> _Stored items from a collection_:
=======
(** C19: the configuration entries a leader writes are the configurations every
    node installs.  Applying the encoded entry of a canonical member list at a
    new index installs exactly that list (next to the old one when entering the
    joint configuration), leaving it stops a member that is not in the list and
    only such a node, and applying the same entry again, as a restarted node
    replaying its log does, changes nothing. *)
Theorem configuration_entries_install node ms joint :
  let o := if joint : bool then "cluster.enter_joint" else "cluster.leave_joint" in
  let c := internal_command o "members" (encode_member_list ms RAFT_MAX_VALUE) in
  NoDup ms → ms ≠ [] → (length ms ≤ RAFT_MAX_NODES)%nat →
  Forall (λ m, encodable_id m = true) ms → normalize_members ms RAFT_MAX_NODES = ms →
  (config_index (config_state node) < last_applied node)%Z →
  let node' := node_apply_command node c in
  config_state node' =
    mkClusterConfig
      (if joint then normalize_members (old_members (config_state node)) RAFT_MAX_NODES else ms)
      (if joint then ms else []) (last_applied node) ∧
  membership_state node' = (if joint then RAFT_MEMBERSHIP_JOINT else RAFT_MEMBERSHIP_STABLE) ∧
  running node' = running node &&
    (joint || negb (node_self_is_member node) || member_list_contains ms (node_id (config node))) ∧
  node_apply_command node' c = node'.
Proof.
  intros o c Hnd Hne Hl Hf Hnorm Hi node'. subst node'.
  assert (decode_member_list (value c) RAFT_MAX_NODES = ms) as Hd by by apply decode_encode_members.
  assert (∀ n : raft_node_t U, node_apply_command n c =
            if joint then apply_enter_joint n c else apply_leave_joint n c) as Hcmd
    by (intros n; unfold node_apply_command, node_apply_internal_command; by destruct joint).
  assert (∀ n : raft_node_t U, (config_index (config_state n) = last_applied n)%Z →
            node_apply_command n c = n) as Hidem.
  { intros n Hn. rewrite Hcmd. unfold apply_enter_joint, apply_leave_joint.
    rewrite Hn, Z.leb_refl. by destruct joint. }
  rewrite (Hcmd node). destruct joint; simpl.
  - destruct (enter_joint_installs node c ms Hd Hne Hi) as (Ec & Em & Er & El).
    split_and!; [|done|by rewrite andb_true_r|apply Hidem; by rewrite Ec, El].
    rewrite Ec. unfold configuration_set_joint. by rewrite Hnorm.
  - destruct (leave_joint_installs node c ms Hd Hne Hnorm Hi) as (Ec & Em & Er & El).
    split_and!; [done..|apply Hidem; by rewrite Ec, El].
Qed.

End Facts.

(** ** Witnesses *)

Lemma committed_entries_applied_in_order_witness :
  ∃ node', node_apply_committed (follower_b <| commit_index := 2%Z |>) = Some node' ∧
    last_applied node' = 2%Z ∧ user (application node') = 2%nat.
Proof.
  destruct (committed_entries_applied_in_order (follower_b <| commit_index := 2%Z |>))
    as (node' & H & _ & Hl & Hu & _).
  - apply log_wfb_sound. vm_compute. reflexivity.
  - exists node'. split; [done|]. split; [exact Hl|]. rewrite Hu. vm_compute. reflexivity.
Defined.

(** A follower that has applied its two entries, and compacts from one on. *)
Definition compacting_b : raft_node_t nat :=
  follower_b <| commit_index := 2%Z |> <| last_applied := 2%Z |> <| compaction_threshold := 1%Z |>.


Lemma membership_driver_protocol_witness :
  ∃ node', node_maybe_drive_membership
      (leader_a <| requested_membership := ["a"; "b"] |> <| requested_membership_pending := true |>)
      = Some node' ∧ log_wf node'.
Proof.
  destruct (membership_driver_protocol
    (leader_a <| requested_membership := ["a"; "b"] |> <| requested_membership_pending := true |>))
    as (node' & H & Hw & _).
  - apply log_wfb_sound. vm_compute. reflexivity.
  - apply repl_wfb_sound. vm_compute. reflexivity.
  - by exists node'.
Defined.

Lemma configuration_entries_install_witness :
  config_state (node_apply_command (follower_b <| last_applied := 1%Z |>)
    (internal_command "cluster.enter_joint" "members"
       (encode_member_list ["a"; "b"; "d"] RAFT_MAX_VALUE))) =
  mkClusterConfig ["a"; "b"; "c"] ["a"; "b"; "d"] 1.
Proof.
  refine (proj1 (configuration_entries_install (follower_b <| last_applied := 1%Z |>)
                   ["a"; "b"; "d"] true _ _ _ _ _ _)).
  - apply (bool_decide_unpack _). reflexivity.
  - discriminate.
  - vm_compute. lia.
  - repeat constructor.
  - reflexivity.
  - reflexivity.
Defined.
=======
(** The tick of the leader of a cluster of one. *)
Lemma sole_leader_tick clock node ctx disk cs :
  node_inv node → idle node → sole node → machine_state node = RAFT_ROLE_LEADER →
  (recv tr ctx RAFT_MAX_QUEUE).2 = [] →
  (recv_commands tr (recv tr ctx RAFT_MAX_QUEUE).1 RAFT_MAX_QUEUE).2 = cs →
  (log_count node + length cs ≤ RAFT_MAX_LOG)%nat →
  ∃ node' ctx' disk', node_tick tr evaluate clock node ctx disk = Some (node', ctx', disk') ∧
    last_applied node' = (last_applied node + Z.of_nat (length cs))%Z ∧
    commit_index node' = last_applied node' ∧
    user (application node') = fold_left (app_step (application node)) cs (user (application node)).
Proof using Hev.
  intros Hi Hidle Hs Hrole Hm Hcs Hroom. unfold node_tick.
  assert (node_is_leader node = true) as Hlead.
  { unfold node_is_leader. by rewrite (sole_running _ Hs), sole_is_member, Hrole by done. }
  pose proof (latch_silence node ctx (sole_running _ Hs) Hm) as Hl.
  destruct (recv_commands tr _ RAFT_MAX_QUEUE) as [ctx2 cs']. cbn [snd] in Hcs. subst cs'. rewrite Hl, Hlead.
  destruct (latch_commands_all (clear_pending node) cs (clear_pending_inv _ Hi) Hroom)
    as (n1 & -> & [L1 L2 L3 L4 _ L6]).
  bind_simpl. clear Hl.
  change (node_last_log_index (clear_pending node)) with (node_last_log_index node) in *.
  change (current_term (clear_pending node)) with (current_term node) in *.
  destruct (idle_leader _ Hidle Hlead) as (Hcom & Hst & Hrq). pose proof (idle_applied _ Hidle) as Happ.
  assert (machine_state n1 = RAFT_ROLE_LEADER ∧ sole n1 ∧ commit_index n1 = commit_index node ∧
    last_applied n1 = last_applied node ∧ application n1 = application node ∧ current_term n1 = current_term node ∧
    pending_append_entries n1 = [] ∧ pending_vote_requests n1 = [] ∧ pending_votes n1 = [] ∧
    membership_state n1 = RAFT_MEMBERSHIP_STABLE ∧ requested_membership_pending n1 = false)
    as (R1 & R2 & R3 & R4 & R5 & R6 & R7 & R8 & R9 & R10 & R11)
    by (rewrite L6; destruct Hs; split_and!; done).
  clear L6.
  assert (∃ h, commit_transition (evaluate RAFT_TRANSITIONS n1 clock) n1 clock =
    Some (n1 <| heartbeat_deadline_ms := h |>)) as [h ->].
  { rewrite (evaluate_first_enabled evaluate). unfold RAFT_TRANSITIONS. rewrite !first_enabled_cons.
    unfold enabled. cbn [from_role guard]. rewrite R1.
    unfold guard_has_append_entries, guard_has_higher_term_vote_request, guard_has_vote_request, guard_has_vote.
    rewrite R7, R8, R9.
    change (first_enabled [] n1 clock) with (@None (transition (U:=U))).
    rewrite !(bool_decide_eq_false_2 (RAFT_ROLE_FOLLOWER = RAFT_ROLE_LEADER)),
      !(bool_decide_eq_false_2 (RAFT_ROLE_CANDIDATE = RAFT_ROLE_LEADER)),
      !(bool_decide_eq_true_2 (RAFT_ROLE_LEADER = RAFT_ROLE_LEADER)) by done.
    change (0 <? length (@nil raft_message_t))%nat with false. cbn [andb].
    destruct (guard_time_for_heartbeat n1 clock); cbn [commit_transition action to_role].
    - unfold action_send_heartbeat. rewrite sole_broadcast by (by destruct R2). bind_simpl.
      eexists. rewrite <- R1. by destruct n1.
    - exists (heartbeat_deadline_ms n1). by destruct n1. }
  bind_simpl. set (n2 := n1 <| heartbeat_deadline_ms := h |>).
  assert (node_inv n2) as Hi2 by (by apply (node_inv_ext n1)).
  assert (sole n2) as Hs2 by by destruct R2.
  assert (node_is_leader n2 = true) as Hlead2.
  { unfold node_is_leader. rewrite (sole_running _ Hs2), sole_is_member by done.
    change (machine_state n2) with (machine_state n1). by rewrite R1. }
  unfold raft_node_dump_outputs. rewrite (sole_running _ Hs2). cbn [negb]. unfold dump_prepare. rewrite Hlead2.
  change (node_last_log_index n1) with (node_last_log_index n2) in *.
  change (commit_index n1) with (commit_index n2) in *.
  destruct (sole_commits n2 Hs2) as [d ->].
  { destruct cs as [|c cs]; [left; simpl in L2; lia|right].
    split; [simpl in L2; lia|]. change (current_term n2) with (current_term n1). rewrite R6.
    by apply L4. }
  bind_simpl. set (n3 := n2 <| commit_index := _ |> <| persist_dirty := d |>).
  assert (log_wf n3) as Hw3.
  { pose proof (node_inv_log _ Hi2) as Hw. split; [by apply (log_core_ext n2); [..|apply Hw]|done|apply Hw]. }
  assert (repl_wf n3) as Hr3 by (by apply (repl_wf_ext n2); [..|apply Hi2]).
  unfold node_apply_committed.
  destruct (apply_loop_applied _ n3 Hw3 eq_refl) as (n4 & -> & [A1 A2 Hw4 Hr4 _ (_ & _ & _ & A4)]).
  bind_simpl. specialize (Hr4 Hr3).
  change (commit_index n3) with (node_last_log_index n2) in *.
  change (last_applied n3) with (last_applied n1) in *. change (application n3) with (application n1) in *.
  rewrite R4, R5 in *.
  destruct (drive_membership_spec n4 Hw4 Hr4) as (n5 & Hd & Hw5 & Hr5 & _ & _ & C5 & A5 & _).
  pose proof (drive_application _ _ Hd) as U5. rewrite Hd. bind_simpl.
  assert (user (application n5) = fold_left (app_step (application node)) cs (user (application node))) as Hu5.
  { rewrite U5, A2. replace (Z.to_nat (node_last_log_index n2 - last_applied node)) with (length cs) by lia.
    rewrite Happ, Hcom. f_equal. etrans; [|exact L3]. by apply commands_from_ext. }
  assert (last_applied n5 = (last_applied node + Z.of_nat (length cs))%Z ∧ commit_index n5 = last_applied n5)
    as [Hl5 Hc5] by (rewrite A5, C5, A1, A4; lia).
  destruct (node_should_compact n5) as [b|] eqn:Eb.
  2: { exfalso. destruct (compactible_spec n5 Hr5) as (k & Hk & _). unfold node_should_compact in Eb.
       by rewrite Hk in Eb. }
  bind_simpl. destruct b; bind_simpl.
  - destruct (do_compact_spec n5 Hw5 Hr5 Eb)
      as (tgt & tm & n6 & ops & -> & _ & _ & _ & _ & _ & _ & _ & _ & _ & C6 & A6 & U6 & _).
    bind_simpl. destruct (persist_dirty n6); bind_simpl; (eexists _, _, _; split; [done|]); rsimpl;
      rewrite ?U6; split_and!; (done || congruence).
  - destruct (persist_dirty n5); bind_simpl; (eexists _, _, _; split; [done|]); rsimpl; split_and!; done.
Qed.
=======
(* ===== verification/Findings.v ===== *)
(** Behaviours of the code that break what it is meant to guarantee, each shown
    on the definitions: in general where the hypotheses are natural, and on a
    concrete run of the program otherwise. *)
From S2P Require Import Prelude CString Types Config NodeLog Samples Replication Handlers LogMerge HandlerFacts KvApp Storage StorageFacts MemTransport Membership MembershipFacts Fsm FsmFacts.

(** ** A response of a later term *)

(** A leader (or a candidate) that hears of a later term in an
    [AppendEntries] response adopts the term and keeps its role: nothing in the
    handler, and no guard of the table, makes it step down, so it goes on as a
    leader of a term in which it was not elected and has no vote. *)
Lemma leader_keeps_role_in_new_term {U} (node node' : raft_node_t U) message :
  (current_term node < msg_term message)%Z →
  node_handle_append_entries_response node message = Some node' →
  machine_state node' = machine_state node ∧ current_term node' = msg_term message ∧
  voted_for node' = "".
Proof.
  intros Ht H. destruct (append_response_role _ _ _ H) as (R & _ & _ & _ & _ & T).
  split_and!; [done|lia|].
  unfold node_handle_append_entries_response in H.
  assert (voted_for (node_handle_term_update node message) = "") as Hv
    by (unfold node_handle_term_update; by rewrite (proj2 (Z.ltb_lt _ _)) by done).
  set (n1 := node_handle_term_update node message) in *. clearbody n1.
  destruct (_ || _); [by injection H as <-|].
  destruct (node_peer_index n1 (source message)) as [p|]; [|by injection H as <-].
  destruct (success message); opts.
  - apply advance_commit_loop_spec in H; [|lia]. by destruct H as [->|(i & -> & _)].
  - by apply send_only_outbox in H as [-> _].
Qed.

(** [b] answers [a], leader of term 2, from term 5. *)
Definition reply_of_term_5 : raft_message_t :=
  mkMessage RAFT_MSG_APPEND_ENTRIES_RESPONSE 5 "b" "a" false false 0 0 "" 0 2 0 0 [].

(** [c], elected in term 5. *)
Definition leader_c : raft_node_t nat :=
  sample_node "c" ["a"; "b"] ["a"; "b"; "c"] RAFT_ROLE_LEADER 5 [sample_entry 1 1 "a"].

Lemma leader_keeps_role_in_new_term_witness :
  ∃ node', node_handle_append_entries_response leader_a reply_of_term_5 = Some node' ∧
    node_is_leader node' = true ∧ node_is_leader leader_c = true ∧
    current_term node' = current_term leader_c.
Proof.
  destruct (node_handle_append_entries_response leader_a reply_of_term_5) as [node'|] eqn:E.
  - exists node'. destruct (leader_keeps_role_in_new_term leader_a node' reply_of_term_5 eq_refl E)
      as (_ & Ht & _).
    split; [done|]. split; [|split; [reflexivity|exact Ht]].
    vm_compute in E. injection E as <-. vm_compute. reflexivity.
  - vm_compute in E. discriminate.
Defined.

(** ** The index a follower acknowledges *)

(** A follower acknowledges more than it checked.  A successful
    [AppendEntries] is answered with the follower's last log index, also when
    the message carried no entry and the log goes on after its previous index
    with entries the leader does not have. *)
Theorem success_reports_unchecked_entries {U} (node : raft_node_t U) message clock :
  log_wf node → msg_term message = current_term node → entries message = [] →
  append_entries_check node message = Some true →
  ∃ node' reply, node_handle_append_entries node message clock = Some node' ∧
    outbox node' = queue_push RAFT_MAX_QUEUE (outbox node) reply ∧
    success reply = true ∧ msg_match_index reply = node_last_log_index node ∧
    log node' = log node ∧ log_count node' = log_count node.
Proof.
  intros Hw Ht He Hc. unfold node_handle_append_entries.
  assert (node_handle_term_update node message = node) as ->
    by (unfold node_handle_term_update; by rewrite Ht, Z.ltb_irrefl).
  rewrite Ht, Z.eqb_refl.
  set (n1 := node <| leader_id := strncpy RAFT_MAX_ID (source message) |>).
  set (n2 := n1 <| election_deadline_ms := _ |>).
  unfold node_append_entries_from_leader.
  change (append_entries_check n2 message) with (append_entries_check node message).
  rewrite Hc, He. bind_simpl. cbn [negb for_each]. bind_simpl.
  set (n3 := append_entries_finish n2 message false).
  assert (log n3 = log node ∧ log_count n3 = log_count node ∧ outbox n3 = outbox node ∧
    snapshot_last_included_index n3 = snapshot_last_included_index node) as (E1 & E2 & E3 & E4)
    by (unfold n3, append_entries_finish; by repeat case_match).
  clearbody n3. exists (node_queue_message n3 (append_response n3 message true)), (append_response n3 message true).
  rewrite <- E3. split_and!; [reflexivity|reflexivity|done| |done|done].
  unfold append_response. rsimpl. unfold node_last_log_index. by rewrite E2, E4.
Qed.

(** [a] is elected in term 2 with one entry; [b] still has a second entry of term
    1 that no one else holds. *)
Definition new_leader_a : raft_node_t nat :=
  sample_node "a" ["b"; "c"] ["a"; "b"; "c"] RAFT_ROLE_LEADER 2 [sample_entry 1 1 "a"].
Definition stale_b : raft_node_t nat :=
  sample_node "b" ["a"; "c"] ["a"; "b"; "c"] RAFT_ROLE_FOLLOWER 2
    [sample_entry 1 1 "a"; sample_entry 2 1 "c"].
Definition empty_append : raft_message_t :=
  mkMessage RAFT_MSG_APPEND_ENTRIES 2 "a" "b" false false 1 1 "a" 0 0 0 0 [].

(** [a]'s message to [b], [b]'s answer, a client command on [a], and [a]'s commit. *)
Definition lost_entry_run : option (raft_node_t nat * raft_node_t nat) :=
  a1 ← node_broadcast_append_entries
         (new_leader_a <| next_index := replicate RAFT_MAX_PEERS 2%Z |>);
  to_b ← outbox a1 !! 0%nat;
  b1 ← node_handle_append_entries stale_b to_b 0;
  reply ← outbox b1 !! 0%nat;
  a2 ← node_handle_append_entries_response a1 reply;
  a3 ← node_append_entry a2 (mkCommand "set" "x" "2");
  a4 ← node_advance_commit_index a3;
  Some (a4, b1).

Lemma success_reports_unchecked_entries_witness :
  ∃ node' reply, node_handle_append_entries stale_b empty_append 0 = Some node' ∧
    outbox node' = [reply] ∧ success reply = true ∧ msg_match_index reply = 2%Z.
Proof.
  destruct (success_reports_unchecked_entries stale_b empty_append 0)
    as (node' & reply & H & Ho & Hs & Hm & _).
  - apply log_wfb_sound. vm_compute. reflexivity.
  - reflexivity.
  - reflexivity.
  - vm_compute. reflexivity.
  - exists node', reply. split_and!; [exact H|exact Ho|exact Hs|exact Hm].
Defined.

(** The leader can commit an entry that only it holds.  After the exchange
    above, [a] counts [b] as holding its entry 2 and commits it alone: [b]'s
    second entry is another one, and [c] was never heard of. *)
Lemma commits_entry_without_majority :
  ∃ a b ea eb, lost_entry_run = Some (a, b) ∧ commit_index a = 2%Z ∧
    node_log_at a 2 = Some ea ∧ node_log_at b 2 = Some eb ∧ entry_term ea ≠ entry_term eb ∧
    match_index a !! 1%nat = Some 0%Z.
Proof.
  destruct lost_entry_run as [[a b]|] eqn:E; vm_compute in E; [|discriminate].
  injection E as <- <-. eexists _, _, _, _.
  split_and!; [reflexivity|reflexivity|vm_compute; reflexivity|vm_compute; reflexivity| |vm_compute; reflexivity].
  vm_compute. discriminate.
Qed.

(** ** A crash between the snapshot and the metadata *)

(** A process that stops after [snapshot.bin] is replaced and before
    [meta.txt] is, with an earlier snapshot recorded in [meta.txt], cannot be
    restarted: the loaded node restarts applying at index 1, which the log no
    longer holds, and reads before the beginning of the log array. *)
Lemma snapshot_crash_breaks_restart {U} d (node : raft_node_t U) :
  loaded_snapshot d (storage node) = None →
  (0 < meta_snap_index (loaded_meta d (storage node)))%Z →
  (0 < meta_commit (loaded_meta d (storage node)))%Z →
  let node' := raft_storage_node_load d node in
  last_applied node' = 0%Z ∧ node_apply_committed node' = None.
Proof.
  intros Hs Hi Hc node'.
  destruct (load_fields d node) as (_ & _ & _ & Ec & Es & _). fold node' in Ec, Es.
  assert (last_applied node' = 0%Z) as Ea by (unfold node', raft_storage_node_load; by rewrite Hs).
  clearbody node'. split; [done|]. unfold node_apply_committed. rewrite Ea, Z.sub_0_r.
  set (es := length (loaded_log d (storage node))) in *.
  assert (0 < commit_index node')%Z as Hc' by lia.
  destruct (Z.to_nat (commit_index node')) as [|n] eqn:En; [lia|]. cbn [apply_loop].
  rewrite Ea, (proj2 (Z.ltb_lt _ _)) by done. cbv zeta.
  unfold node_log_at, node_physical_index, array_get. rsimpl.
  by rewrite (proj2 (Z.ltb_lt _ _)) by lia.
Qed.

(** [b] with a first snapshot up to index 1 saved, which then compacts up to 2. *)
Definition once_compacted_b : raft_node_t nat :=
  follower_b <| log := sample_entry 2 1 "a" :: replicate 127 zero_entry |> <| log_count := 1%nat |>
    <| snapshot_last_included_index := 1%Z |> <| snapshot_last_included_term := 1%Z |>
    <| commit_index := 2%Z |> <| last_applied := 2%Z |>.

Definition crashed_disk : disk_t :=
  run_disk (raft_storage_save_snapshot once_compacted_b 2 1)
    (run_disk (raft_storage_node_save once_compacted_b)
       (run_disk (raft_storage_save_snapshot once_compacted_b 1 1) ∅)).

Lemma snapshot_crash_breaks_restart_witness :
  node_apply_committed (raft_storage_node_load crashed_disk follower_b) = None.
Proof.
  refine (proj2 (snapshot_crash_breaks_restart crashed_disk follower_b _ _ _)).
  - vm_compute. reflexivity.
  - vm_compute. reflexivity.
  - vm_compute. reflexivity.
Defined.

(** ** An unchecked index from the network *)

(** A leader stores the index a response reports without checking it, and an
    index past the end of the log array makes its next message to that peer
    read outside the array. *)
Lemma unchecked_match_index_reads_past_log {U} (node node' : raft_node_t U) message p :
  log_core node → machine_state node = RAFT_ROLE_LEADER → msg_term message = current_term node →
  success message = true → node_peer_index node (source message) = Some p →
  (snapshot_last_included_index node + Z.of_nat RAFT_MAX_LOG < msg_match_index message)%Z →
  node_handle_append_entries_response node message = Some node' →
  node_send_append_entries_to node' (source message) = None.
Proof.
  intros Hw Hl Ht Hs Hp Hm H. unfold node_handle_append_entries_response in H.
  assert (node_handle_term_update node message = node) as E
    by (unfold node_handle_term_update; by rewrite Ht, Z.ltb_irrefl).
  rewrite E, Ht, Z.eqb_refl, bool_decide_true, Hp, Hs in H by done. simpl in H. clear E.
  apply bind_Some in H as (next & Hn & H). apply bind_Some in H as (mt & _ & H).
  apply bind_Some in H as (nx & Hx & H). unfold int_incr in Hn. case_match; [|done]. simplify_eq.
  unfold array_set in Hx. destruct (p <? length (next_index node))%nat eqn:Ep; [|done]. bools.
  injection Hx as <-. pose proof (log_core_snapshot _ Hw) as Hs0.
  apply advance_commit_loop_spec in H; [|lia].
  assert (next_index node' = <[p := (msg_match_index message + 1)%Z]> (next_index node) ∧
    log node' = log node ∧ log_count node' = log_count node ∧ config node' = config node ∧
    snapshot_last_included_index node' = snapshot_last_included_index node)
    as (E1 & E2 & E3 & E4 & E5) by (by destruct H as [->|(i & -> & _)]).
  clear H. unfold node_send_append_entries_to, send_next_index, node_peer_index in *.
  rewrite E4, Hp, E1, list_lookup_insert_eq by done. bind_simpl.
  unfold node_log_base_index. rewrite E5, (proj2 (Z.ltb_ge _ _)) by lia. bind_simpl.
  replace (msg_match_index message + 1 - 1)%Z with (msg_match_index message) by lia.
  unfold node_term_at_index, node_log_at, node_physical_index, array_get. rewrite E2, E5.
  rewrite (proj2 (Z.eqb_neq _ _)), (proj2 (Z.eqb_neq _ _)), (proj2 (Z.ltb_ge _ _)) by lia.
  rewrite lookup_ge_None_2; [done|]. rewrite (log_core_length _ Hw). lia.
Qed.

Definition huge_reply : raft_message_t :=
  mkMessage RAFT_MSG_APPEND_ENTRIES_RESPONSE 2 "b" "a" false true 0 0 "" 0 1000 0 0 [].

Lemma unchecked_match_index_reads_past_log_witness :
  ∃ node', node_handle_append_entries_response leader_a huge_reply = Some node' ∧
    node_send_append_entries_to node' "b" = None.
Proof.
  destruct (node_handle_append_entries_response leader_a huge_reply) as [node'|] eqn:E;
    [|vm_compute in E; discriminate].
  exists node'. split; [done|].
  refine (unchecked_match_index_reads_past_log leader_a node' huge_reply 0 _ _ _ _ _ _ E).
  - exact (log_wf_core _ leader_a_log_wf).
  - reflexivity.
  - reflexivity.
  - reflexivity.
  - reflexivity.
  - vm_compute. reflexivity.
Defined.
=======
> _Task instructions_:
Above are the entries. Quote exactly the lines from the one bearing "bind_simpl. specialize (Hr4 Hr3)." through the one bearing "rewrite ?U6; split_and!;".

> _Answer for this exercise_:
  bind_simpl. specialize (Hr4 Hr3).
  change (commit_index n3) with (node_last_log_index n2) in *.
  change (last_applied n3) with (last_applied n1) in *. change (application n3) with (application n1) in *.
  rewrite R4, R5 in *.
  destruct (drive_membership_spec n4 Hw4 Hr4) as (n5 & Hd & Hw5 & Hr5 & _ & _ & C5 & A5 & _).
  pose proof (drive_application _ _ Hd) as U5. rewrite Hd. bind_simpl.
  assert (user (application n5) = fold_left (app_step (application node)) cs (user (application node))) as Hu5.
  { rewrite U5, A2. replace (Z.to_nat (node_last_log_index n2 - last_applied node)) with (length cs) by lia.
    rewrite Happ, Hcom. f_equal. etrans; [|exact L3]. by apply commands_from_ext. }
  assert (last_applied n5 = (last_applied node + Z.of_nat (length cs))%Z ∧ commit_index n5 = last_applied n5)
    as [Hl5 Hc5] by (rewrite A5, C5, A1, A4; lia).
  destruct (node_should_compact n5) as [b|] eqn:Eb.
  2: { exfalso. destruct (compactible_spec n5 Hr5) as (k & Hk & _). unfold node_should_compact in Eb.
       by rewrite Hk in Eb. }
  bind_simpl. destruct b; bind_simpl.
  - destruct (do_compact_spec n5 Hw5 Hr5 Eb)
      as (tgt & tm & n6 & ops & -> & _ & _ & _ & _ & _ & _ & _ & _ & _ & C6 & A6 & U6 & _).
    bind_simpl. destruct (persist_dirty n6); bind_simpl; (eexists _, _, _; split; [done|]); rsimpl;
      rewrite ?U6; split_and!; (done || congruence).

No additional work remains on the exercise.